Sonntag, den 9. März 2008

Peter Huchel 1964 im Garten seines Hauses am Hubertusweg, Foto: Roger Melis
Peter Huchel 1964 im Garten seines Hauses am Hubertusweg, Foto: Roger Melis

Ein Rauch,
ein Schatten steht auf,
geht durch das Zimmer,
wo eine Greisin,
den Gänseflügel
in schwacher Hand,
den Sims des Ofens fegt.
Ein Feuer brennt.
Gedenke meiner,
flüstert der Staub.

Novembernebel, Regen, Regen
und Katzenschlaf.
Der Himmel schwarz
und schlammig über dem Fluß.
Aus klaffender Leere fließt die Zeit,
fließt über die Flossen
und Kiemen der Fische
und über die eisigen Augen
der Engel,
die niederfahren hinter der dünnen Dämmerung,
mit rußigen Schwingen zu den Töchtern Kains.

Ein Rauch,
ein Schatten steht auf,
geht durch das Zimmer.
Ein Feuer brennt.
Gedenke meiner,
flüstert der Staub.

Peter Huchel (1903-1981)
aus: Die Gedichte. suhrkamp taschenbuch
© Suhkamp Verlag 1984, 1997

••• Gestern kamen die „Gesammelten Gedichte“ von Peter Huchel an.

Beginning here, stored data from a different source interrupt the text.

(** [ReorgNeeded]; [preserve] is nil or the miner's preference, [coin] the
    random draw [f.rand.Float64() < 0.5]. *)
Definition ReorgNeeded `{Crypto} (chain : TdReader) (preserve : option (Header → bool))
  (coin : bool) (current header : Header) : result bool :=
  cn ← NumberU64 current;
  hn ← NumberU64 header;
  match GetTd chain (Header_Hash current) cn, GetTd chain (Header_Hash header) hn with
  | Some localTD, Some externTd =>
      if match TerminalTotalDifficulty (td_Config chain) with
         | Some ttd => ttd <=? externTd
         | None => false
         end
      then Ok true
      else
        let localPosa := IsPosa (td_Config chain) (Number current) in
        let externPosa := IsPosa (td_Config chain) (Number header) in
        if bool_decide (PosaBlock (td_Config chain) ≠ None)
           && negb (Bool.eqb localPosa externPosa)
        then Ok externPosa
        else if localTD <? externTd then Ok true
        else if negb (externTd =? localTD) then Ok false
        else if hn <? cn then Ok true
        else if hn =? cn then
          let '(currentPreserve, externPreserve) :=
            match preserve with
            | Some f => (f current, f header)
            | None => (false, false)
            end in
          Ok (negb currentPreserve && (externPreserve || coin))
        else Ok false
  | _, _ => Err (New "missing td")
  end.

(** ** Reorganisation *)

Section Reorg.
Context `{Crypto} (GetBlock : Hash → Z → option Header).

(** The parent of a block, by GetBlock. *)
Definition parent_of (b : Header) : result (option Header) :=
  n ← NumberU64 b; Ok (GetBlock (ParentHash b) (sub64 n 1)).

(** Walk down from [b] to height [target]; the blocks passed are appended. *)
Fixpoint reduce (fuel : nat) (target : Z) (b : option Header) (passed : list Header)
  : result (option Header * list Header) :=
  match b with
  | None => Ok (None, passed)
  | Some blk =>
      n ← NumberU64 blk;
      if n =? target then Ok (b, passed)
      else
        match fuel with
        | O => Panic "out of fuel"
        | S fuel =>
            p ← parent_of blk;
            reduce fuel target p (passed ++ [blk])
        end
  end.

(** Walk down both chains to the common ancestor. *)
Fixpoint to_common (fuel : nat) (oldBlock newBlock : Header) (oldChain newChain : list Header)
  : result (Header * list Header * list Header) :=
  if Header_Hash oldBlock =? Header_Hash newBlock then Ok (oldBlock, oldChain, newChain)
  else
    match fuel with
    | O => Panic "out of fuel"
    | S fuel =>
        po ← parent_of oldBlock;
        match po with
        | None => Err (New "invalid old chain")
        | Some po =>
            pn ← parent_of newBlock;
            match pn with
            | None => Err (New "invalid new chain")
            | Some pn => to_common fuel po pn (oldChain ++ [oldBlock]) (newChain ++ [newBlock])
            end
        end
    end.

Definition reorg_fuel (n : Z) : nat := S (Z.to_nat n).

(** The first half of [reorg]: common ancestor, dropped and added blocks, both
    from the head down. *)
Definition find_common (oldBlock newBlock : Header)
  : result (Header * list Header * list Header) :=
  on ← NumberU64 oldBlock;
  nn ← NumberU64 newBlock;
  '(o, oldChain) ← (if nn <? on then reduce (reorg_fuel on) nn (Some oldBlock) []
                    else Ok (Some oldBlock, []));
  '(w, newChain) ← (if nn <? on then Ok (Some newBlock, [])
                    else reduce (reorg_fuel nn) on (Some newBlock) []);
  match o, w with
  | None, _ => Err (New "invalid old chain")
  | _, None => Err (New "invalid new chain")
  | Some o, Some w => to_common (reorg_fuel on) o w oldChain newChain
  end.

(** The reorg-depth cap. *)
Definition check_cap (config : ChainConfig) (maxDepth : Z) (common : Header)
  (oldChain : list Header) : result unit :=
  match oldChain with
  | h :: _ =>
      c ← NumberU64 common;
      fail_if ((0 <? maxDepth) && (maxDepth <? zlen oldChain) && IsPosa config (Number h))
        (Errorf "refusing chain reorg of depth %d (> Ferminux cap %d) from common block %d; restart with --ferminux.allowdeepreorg to accept"
           [zlen oldChain; maxDepth; c])
  | [] => Ok tt
  end.

(** The canonical markers of the new chain except its head, oldest first. *)
Fixpoint write_markers (blocks : list Header) (canonical : gmap Z Hash)
  : result (gmap Z Hash) :=
  match blocks with
  | [] => Ok canonical
  | b :: rest =>
      canonical ← write_markers rest canonical;
      n ← NumberU64 b;
      Ok (<[n := Header_Hash b]> canonical)
  end.

(** The markers from [i] up to the first missing one are deleted; [seen] is
    the database, [canonical] the result. *)
Fixpoint delete_markers (fuel : nat) (i : Z) (seen canonical : gmap Z Hash) : gmap Z Hash :=
  match fuel with
  | O => canonical
  | S fuel =>
      match seen !! i with
      | None => canonical
      | Some h => if h =? 0 then canonical
                  else delete_markers fuel (add64 i 1) seen (delete i canonical)
      end
  end.

(** [reorg] on the canonical index. *)
Definition reorg (config : ChainConfig) (maxDepth : Z) (oldBlock newBlock : Header)
  (canonical : gmap Z Hash) : result (gmap Z Hash) :=
  '(common, oldChain, newChain) ← find_common oldBlock newBlock;
  _ ← check_cap config maxDepth common oldChain;
  canonical ← write_markers (tail newChain) canonical;
  number ← match newChain with
           | _ :: b :: _ => NumberU64 b
           | _ => NumberU64 common
           end;
  Ok (delete_markers (S (size canonical)) (add64 number 1) canonical canonical).
End Reorg.

(** ** Facts *)

(** What the block database promises: a block found under (hash, number) has
    that hash and number, and numbers stay below the last uint64. *)
Definition blocks_ok `{Crypto} (GetBlock : Hash → Z → option Header) : Prop :=
  ∀ hash n b, GetBlock hash n = Some b →
    Header_Hash b = hash ∧ NumberU64 b = Ok n ∧ n < two64 - 1.

Section Facts.
Context `{Crypto} (GetBlock : Hash → Z → option Header) (Hdb : blocks_ok GetBlock).

Definition above (m : Z) (b : Header) : Prop :=
  ∃ k, NumberU64 b = Ok k ∧ m < k < two64 - 1.
(** [c] is reached from [b] by following parents. *)
Definition descends : Header → Header → Prop := rtc (λ b p, parent_of GetBlock b = Ok (Some p)).

Lemma parent_of_spec b n p :
  NumberU64 b = Ok n → 0 ≤ n < two64 - 1 → parent_of GetBlock b = Ok (Some p) →
  0 < n ∧ NumberU64 p = Ok (n - 1).
Proof.
  intros Hn Hr E. unfold parent_of in E. rewrite Hn in E. cbn [mbind result_bind] in E.
  apply Ok_inj in E. destruct (Hdb _ _ _ E) as (_ & Hp & Hlt).
  unfold sub64, u64, two64 in *.
  destruct (decide (n = 0)) as [->|]; [cbv in Hlt; done|].
  rewrite Z.mod_small in Hp by lia. split; [lia|done].
Qed.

Ich habe wahllos eine Seite aufgeschlagen (206) und gleich dieses starke „Engelsgedicht“ gefunden. Huchel mag ja ein wenig „alt“ sein und sein Themenkreis vorwiegend beim letzten Weltkrieg und der Nachkriegszeit liegen — aber es ist in jedem Fall eine ganz eigene poetische Stimme, wie ich finde. Diesen Gedichtband von vorn bis hinten durchzusehen, darauf freue ich mich schon.

vom wenden des kopfes

Dienstag, den 4. Dezember 2007

circles - © Kerstin  S. Klein 2007

circles – © Kerstin S. Klein 2007

ab und an stirbt
auf meinen lippen ein wort
und tropft rot herab
und ein engel siegelt mit glut
jenen mund der sich öffnete um
vom wenden des kopfes zu sprechen
was nie gesagt wurde
solltest du hören
was nach atem sucht
nach einem wort:
ein tropfen tod nur
den wische ich fort
beim wenden des kopfes
siehst du
mich an

© Benjamin Stein (2007)

Gedichte – gute – sind oft wie Küsse; sie sind, wie sie sich anfühlen, nicht, was man über sie sagt.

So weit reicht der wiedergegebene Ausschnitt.